## TASK BRIEF
Lines before the one containing "- eexists (_" are left out. Retype that line and the rest through the end of the material exactly.

## DATASET EXTRACT

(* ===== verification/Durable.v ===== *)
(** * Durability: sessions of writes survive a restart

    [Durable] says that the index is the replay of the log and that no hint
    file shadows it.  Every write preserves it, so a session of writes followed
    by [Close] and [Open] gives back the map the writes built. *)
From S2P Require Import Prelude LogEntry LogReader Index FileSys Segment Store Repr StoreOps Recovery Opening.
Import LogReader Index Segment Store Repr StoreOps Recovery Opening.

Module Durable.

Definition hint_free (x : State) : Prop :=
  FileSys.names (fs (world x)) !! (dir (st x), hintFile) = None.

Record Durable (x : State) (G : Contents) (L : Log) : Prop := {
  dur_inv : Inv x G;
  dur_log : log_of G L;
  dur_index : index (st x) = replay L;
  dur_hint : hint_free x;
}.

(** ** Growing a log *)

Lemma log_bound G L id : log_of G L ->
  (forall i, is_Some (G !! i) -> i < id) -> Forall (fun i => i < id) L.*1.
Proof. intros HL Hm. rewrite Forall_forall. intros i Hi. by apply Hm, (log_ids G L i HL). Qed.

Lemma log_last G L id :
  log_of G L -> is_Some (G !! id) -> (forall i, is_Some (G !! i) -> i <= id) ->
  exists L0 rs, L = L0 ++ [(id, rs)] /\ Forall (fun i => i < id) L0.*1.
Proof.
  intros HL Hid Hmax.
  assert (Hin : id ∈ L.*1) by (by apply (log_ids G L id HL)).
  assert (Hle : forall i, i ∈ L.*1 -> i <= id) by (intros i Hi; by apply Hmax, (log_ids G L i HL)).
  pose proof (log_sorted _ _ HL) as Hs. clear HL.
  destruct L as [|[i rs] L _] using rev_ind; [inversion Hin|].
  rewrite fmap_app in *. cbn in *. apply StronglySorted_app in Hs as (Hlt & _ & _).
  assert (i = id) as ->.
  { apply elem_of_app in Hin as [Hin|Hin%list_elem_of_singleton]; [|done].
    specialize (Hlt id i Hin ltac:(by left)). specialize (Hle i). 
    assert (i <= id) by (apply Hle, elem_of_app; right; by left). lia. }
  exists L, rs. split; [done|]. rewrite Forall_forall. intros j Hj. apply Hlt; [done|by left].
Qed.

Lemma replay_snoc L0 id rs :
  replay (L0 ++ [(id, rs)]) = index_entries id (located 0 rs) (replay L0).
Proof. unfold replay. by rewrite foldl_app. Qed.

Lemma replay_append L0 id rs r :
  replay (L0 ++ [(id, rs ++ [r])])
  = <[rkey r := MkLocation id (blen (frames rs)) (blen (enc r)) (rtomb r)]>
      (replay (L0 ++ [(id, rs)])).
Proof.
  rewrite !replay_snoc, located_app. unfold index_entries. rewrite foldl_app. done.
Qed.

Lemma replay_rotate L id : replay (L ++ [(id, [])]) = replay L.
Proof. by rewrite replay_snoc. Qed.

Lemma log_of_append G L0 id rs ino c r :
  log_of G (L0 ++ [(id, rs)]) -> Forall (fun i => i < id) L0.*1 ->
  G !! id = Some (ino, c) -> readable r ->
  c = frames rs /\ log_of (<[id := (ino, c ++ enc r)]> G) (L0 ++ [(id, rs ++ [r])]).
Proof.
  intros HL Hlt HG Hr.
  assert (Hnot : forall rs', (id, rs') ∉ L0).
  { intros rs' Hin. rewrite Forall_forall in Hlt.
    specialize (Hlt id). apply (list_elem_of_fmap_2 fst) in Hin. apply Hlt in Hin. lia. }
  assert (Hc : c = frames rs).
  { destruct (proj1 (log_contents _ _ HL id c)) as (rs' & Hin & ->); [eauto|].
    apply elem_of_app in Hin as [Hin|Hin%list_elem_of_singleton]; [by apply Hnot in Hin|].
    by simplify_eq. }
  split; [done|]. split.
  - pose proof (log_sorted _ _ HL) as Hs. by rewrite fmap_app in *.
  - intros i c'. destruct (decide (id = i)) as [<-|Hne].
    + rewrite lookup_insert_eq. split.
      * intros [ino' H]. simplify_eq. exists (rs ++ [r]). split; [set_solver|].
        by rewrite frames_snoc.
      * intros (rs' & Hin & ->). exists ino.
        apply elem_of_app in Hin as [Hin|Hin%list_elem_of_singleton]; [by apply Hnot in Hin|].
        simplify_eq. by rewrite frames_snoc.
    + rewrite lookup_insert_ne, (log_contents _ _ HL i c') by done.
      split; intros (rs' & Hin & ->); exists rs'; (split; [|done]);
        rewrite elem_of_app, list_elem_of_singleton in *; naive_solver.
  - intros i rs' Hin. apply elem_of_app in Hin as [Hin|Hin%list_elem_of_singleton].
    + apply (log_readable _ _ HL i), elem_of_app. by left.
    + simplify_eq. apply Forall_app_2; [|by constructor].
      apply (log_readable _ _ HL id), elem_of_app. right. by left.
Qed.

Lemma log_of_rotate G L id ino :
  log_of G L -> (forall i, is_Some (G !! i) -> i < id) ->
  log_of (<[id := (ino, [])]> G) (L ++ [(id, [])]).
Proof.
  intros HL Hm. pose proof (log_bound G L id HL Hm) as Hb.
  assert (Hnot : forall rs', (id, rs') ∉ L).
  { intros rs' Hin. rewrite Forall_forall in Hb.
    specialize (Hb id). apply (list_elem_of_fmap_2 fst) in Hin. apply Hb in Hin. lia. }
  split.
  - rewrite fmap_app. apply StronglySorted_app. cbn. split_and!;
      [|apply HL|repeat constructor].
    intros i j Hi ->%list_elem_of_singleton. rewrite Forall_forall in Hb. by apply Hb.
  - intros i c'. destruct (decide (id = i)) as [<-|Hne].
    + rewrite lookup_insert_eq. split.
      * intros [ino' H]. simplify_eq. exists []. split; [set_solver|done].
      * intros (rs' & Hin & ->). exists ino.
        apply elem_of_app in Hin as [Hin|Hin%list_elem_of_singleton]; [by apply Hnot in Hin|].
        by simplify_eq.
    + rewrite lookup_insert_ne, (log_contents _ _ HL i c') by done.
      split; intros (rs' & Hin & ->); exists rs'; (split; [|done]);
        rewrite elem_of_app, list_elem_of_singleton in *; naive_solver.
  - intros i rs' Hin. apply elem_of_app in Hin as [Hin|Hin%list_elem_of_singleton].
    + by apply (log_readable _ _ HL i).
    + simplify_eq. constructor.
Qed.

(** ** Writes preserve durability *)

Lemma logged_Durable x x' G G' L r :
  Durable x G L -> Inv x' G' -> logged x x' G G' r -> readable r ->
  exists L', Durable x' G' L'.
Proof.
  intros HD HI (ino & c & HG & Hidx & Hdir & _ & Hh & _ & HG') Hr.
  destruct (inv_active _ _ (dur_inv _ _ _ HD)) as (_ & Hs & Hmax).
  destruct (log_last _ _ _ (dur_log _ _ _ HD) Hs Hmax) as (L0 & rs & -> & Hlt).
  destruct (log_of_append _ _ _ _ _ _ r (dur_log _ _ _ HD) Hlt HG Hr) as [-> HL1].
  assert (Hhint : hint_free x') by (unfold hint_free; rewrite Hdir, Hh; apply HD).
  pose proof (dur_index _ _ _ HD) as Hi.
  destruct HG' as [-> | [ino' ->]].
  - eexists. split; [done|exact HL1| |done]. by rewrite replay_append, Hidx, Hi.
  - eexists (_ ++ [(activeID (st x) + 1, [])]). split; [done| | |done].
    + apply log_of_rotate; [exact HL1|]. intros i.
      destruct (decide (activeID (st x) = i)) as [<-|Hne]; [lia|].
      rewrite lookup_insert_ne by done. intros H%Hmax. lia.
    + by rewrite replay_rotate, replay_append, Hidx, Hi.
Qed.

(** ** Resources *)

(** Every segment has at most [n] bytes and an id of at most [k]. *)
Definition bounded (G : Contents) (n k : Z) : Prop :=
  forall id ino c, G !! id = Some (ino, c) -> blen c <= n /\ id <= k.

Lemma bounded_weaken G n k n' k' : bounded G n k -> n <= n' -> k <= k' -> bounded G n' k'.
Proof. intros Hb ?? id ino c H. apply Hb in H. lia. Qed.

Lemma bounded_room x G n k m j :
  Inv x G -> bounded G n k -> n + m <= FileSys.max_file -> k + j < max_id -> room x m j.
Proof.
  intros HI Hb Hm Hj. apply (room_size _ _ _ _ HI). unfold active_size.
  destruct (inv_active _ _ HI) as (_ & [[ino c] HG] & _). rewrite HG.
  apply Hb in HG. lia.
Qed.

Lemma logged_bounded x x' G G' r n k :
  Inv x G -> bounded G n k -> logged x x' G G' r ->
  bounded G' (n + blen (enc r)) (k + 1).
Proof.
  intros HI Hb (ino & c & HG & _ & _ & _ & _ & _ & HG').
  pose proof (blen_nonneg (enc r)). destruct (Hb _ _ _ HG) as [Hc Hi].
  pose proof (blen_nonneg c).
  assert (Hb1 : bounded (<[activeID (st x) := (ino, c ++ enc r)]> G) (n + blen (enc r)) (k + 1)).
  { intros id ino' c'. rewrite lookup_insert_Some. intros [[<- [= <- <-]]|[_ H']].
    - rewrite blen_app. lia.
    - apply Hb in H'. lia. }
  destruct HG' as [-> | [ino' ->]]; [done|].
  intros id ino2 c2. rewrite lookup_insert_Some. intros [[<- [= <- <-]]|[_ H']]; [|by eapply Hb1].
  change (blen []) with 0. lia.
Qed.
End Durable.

## ANSWER BOX
  - eexists (_ ++ [(activeID (st x) + 1, [])]). split; [done| | |done].
    + apply log_of_rotate; [exact HL1|]. intros i.
      destruct (decide (activeID (st x) = i)) as [<-|Hne]; [lia|].
      rewrite lookup_insert_ne by done. intros H%Hmax. lia.
    + by rewrite replay_rotate, replay_append, Hidx, Hi.
Qed.

(** ** Resources *)

(** Every segment has at most [n] bytes and an id of at most [k]. *)
Definition bounded (G : Contents) (n k : Z) : Prop :=
  forall id ino c, G !! id = Some (ino, c) -> blen c <= n /\ id <= k.

Lemma bounded_weaken G n k n' k' : bounded G n k -> n <= n' -> k <= k' -> bounded G n' k'.
Proof. intros Hb ?? id ino c H. apply Hb in H. lia. Qed.

Lemma bounded_room x G n k m j :
  Inv x G -> bounded G n k -> n + m <= FileSys.max_file -> k + j < max_id -> room x m j.
Proof.
  intros HI Hb Hm Hj. apply (room_size _ _ _ _ HI). unfold active_size.
  destruct (inv_active _ _ HI) as (_ & [[ino c] HG] & _). rewrite HG.
  apply Hb in HG. lia.
Qed.

Lemma logged_bounded x x' G G' r n k :
  Inv x G -> bounded G n k -> logged x x' G G' r ->
  bounded G' (n + blen (enc r)) (k + 1).
Proof.
  intros HI Hb (ino & c & HG & _ & _ & _ & _ & _ & HG').
  pose proof (blen_nonneg (enc r)). destruct (Hb _ _ _ HG) as [Hc Hi].
  pose proof (blen_nonneg c).
  assert (Hb1 : bounded (<[activeID (st x) := (ino, c ++ enc r)]> G) (n + blen (enc r)) (k + 1)).
  { intros id ino' c'. rewrite lookup_insert_Some. intros [[<- [= <- <-]]|[_ H']].
    - rewrite blen_app. lia.
    - apply Hb in H'. lia. }
  destruct HG' as [-> | [ino' ->]]; [done|].
  intros id ino2 c2. rewrite lookup_insert_Some. intros [[<- [= <- <-]]|[_ H']]; [|by eapply Hb1].
  change (blen []) with 0. lia.
Qed.
End Durable.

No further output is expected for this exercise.